WORK REQUIRED: Starting at the first line of the data below, repeat each line word for word up to and including the line with "Definition retired_invalid (d".

TASK DATA:
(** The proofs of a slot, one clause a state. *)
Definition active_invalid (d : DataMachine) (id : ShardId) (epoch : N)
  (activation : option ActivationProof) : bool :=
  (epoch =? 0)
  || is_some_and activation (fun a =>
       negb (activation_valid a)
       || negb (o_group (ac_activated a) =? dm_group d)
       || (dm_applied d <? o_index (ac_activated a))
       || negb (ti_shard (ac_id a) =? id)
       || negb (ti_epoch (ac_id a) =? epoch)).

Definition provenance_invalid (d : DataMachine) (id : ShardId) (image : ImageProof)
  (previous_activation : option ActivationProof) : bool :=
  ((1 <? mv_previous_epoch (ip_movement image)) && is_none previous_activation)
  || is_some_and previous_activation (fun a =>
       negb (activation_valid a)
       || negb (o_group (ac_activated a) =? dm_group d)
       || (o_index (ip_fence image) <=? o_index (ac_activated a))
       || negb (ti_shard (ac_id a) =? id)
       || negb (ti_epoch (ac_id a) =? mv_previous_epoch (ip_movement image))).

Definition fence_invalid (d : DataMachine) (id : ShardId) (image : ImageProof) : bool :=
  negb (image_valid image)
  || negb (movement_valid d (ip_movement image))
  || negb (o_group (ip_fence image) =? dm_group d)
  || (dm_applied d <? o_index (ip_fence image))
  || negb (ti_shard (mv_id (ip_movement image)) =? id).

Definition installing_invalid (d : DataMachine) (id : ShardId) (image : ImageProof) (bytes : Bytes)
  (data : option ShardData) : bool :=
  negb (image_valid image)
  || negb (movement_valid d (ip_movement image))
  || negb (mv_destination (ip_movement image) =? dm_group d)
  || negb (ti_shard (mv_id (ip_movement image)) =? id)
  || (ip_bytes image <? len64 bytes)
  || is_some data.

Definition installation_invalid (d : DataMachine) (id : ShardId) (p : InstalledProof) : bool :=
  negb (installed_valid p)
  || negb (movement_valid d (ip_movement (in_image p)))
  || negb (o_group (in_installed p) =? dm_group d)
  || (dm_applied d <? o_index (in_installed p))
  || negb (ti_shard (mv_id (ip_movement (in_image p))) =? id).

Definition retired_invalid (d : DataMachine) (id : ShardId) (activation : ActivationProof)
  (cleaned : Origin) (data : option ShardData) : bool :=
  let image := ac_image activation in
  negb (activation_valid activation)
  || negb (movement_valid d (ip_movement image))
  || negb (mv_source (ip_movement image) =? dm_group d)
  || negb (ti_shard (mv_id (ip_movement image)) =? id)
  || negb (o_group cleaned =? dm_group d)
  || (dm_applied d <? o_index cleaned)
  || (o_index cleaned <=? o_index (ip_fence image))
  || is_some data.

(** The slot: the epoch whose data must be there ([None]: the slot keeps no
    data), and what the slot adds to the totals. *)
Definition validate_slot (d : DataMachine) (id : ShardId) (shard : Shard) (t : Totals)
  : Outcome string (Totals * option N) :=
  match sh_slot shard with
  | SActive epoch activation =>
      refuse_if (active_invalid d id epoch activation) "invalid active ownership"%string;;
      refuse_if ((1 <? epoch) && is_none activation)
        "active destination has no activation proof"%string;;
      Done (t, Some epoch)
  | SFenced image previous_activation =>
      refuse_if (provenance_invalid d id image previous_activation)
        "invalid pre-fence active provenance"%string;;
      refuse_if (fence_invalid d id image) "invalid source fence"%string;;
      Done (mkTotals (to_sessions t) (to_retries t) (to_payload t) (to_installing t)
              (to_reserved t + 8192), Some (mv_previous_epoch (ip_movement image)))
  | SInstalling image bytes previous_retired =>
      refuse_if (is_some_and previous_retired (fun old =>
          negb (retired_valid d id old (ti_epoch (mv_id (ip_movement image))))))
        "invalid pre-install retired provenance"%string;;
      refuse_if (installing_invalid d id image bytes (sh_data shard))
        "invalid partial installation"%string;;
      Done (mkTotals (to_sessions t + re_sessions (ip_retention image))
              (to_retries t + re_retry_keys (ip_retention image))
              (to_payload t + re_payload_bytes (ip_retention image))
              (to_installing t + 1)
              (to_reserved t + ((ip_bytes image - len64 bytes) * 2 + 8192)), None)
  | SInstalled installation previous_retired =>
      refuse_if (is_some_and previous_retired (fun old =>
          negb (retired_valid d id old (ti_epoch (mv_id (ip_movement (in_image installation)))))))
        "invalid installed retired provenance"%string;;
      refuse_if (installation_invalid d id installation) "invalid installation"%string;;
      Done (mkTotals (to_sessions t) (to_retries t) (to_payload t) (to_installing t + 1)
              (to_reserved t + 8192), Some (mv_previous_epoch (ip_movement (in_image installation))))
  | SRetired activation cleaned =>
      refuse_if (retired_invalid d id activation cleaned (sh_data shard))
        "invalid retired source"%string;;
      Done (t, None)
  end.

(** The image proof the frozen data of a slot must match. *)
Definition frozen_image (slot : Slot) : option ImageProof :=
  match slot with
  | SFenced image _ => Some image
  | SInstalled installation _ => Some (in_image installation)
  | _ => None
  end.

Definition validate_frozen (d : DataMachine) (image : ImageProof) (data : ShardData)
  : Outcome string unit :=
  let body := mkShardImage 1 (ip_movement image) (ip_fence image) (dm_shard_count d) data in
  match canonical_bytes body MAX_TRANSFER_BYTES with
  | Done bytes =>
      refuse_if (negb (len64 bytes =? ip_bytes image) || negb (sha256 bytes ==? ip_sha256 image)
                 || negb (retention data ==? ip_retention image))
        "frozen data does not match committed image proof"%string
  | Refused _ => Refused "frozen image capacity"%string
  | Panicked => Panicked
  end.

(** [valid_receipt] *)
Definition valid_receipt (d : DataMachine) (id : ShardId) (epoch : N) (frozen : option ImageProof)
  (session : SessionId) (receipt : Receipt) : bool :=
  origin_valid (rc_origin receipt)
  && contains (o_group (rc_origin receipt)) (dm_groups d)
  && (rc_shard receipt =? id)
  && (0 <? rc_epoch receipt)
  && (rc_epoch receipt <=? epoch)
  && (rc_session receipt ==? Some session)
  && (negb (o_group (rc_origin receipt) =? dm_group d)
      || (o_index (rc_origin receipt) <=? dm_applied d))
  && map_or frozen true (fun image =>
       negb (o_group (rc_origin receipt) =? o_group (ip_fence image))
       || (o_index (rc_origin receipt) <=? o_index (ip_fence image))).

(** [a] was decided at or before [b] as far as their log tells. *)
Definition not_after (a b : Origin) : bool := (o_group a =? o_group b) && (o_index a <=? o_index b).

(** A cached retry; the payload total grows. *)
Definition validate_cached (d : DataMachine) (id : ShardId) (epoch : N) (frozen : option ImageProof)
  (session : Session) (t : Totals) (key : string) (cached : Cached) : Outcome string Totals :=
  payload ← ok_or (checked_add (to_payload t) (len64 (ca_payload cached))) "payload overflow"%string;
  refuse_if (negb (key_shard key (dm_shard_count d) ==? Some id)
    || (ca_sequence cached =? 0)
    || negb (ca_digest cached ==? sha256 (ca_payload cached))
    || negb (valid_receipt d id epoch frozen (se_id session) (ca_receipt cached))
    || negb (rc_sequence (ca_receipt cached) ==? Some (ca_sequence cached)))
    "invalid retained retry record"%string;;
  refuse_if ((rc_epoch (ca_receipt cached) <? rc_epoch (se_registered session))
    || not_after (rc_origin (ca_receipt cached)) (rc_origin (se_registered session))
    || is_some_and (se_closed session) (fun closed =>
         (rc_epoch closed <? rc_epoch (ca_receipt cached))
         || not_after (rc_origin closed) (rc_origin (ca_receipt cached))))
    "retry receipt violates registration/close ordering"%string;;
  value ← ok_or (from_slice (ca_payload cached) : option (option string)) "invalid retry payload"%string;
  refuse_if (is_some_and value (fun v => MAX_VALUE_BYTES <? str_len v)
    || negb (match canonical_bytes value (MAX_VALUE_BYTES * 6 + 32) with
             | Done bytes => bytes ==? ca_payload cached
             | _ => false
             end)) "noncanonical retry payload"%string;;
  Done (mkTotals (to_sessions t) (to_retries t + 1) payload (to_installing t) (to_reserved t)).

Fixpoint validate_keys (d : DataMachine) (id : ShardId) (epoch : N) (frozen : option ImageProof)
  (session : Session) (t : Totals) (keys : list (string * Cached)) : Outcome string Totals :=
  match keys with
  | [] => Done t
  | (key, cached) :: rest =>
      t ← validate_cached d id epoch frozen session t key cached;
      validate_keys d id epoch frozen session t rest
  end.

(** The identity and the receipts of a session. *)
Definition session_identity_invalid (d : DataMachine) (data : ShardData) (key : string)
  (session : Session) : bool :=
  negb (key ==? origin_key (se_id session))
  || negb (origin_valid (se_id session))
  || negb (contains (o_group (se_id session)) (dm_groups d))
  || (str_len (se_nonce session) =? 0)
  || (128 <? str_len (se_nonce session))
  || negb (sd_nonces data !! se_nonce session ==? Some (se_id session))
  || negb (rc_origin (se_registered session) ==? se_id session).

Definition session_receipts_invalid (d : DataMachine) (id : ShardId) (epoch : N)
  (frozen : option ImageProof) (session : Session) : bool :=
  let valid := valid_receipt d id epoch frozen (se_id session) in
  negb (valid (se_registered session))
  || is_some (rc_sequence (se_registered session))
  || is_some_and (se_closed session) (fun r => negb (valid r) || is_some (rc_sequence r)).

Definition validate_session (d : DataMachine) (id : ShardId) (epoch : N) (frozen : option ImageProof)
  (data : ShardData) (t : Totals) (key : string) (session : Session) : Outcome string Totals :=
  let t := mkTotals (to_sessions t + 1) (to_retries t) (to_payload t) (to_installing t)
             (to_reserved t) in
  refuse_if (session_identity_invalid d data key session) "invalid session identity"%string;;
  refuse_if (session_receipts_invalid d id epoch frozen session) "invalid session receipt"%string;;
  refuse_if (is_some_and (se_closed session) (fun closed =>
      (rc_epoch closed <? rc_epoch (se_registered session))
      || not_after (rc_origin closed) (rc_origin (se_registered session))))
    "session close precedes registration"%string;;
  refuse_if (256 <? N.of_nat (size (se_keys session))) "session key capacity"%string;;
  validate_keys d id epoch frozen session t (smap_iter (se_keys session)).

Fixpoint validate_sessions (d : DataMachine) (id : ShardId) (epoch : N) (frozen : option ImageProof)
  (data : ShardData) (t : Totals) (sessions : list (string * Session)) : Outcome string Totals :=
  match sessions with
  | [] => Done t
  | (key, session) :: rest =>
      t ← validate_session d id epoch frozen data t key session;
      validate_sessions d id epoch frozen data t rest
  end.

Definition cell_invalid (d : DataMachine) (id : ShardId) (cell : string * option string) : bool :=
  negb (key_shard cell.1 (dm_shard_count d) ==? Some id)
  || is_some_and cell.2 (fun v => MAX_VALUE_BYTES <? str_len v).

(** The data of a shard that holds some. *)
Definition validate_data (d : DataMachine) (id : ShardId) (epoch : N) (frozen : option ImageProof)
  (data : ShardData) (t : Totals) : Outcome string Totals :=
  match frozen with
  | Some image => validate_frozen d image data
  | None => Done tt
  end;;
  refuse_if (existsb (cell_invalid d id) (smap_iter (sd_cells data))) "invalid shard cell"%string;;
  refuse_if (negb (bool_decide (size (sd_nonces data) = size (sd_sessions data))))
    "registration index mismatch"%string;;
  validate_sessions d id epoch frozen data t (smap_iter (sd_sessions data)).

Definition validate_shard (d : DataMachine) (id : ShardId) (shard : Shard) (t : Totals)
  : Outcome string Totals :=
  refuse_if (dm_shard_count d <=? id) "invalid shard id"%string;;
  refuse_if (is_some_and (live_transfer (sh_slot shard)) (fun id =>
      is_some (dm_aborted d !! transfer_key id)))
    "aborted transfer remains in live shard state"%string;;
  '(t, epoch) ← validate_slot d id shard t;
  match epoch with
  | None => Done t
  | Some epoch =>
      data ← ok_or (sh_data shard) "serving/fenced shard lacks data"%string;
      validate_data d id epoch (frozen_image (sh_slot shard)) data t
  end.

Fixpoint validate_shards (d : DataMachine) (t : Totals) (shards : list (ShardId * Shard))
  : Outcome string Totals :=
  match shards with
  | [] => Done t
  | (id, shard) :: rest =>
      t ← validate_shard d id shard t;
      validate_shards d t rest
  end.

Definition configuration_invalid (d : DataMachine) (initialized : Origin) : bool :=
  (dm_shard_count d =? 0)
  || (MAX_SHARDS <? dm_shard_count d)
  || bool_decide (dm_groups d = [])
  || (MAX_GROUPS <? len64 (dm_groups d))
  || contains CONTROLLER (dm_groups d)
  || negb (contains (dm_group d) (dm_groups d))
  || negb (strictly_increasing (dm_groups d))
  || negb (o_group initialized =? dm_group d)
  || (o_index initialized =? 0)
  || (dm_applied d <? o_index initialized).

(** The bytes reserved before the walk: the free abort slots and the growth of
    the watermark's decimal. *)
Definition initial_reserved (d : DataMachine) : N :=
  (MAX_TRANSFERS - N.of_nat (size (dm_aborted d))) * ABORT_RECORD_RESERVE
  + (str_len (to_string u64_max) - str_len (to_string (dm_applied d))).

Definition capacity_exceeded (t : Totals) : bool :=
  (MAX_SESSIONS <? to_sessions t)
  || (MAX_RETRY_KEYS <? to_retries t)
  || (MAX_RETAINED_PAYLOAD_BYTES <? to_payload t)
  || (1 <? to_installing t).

EXERCISE RESPONSE:
(** The proofs of a slot, one clause a state. *)
Definition active_invalid (d : DataMachine) (id : ShardId) (epoch : N)
  (activation : option ActivationProof) : bool :=
  (epoch =? 0)
  || is_some_and activation (fun a =>
       negb (activation_valid a)
       || negb (o_group (ac_activated a) =? dm_group d)
       || (dm_applied d <? o_index (ac_activated a))
       || negb (ti_shard (ac_id a) =? id)
       || negb (ti_epoch (ac_id a) =? epoch)).

Definition provenance_invalid (d : DataMachine) (id : ShardId) (image : ImageProof)
  (previous_activation : option ActivationProof) : bool :=
  ((1 <? mv_previous_epoch (ip_movement image)) && is_none previous_activation)
  || is_some_and previous_activation (fun a =>
       negb (activation_valid a)
       || negb (o_group (ac_activated a) =? dm_group d)
       || (o_index (ip_fence image) <=? o_index (ac_activated a))
       || negb (ti_shard (ac_id a) =? id)
       || negb (ti_epoch (ac_id a) =? mv_previous_epoch (ip_movement image))).

Definition fence_invalid (d : DataMachine) (id : ShardId) (image : ImageProof) : bool :=
  negb (image_valid image)
  || negb (movement_valid d (ip_movement image))
  || negb (o_group (ip_fence image) =? dm_group d)
  || (dm_applied d <? o_index (ip_fence image))
  || negb (ti_shard (mv_id (ip_movement image)) =? id).

Definition installing_invalid (d : DataMachine) (id : ShardId) (image : ImageProof) (bytes : Bytes)
  (data : option ShardData) : bool :=
  negb (image_valid image)
  || negb (movement_valid d (ip_movement image))
  || negb (mv_destination (ip_movement image) =? dm_group d)
  || negb (ti_shard (mv_id (ip_movement image)) =? id)
  || (ip_bytes image <? len64 bytes)
  || is_some data.

Definition installation_invalid (d : DataMachine) (id : ShardId) (p : InstalledProof) : bool :=
  negb (installed_valid p)
  || negb (movement_valid d (ip_movement (in_image p)))
  || negb (o_group (in_installed p) =? dm_group d)
  || (dm_applied d <? o_index (in_installed p))
  || negb (ti_shard (mv_id (ip_movement (in_image p))) =? id).

Definition retired_invalid (d : DataMachine) (id : ShardId) (activation : ActivationProof)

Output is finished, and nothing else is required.